_Problem description_
The response must consist of the lines below from the one with "be32 (v_src v)" through the one with "Definition enc (v", exactly as they appear and with both ends kept.

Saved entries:
——————————
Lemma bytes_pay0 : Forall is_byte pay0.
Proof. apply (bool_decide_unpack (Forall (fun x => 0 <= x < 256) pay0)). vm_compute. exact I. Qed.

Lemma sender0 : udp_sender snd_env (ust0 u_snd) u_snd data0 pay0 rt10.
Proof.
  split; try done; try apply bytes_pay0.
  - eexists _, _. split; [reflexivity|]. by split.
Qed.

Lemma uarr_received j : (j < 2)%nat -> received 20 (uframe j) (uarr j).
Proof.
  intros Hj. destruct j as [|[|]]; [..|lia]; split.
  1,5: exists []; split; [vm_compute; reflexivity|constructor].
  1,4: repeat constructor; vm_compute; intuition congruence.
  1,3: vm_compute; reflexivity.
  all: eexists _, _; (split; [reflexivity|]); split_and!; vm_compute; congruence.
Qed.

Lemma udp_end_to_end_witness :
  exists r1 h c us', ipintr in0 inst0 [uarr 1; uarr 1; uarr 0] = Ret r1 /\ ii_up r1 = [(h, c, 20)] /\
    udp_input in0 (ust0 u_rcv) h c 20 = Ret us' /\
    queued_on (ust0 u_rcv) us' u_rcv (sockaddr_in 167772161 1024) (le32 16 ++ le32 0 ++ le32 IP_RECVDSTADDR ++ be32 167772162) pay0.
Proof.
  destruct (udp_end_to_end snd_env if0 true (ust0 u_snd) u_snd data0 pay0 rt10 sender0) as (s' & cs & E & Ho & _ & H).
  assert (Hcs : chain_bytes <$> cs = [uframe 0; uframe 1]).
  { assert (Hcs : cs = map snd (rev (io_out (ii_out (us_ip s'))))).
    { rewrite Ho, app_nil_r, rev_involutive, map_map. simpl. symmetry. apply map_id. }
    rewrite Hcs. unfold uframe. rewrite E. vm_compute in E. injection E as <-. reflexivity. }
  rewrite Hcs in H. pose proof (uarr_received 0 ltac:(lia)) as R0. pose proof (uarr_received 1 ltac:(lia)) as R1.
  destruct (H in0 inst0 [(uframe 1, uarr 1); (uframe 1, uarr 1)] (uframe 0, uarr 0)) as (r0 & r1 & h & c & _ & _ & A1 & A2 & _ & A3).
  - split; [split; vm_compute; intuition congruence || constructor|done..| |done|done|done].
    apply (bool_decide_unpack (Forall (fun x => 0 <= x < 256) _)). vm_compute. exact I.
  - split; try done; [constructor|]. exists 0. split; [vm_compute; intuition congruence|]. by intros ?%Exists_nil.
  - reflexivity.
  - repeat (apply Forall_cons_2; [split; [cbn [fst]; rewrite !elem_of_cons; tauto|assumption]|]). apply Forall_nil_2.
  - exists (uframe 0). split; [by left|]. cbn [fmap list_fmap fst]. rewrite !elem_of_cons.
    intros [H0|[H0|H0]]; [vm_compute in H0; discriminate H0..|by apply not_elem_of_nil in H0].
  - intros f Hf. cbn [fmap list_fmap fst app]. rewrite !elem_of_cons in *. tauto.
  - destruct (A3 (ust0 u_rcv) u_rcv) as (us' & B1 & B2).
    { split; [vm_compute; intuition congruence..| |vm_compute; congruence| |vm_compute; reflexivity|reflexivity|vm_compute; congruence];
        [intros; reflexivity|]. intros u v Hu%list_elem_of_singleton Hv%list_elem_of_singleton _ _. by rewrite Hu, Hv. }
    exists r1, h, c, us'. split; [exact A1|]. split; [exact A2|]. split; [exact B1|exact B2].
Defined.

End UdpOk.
——————————
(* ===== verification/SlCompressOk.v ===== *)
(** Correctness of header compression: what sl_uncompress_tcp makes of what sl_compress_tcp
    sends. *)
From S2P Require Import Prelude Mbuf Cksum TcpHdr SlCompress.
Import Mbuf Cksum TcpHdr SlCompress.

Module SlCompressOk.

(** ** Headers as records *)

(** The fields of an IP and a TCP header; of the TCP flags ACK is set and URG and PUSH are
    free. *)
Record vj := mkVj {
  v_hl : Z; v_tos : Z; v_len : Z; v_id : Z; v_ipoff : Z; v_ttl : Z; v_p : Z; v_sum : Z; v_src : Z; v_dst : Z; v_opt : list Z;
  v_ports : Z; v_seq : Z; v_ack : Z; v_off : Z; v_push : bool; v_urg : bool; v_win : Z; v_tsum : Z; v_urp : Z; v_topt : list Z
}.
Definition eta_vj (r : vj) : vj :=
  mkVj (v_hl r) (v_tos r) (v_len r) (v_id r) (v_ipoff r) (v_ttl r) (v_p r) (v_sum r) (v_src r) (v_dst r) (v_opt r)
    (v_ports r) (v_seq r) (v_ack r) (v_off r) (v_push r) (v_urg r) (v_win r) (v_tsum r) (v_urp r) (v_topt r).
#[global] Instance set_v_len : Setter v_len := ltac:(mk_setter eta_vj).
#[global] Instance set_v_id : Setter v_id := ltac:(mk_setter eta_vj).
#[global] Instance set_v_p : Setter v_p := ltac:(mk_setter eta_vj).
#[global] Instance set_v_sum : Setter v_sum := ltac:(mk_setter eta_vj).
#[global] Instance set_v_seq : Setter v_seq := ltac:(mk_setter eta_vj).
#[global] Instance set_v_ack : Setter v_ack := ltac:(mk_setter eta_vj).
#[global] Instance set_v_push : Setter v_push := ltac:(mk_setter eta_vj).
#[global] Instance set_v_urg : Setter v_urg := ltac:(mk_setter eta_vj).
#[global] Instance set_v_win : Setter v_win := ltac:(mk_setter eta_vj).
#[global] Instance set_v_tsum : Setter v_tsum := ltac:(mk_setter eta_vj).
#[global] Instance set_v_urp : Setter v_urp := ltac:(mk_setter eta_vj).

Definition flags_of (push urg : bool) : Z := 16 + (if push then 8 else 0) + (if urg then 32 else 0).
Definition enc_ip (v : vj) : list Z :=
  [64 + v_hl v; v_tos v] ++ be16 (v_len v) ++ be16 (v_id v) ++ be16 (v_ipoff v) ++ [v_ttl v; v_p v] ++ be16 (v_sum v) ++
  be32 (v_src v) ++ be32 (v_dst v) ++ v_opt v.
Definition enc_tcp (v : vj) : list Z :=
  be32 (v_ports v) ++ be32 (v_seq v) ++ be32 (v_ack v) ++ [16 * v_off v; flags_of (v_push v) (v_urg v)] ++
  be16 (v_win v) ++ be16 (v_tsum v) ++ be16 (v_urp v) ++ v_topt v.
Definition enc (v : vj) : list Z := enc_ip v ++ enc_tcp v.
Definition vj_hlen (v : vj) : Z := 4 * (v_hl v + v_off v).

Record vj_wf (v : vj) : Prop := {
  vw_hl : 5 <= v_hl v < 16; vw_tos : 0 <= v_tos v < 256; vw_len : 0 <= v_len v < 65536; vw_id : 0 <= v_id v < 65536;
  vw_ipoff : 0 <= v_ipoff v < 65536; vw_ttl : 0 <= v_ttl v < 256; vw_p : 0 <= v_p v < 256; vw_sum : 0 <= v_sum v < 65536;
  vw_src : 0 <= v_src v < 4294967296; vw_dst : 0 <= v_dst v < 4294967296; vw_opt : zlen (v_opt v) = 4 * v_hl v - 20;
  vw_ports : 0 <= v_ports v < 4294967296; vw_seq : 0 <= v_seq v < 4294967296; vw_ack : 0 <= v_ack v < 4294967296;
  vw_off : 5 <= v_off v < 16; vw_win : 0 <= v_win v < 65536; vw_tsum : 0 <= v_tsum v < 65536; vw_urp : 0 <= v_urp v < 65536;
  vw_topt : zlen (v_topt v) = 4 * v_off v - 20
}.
——————————
_Output for this task_
  be32 (v_src v) ++ be32 (v_dst v) ++ v_opt v.
Definition enc_tcp (v : vj) : list Z :=
  be32 (v_ports v) ++ be32 (v_seq v) ++ be32 (v_ack v) ++ [16 * v_off v; flags_of (v_push v) (v_urg v)] ++
  be16 (v_win v) ++ be16 (v_tsum v) ++ be16 (v_urp v) ++ v_topt v.
Definition enc (v : vj) : list Z := enc_ip v ++ enc_tcp v.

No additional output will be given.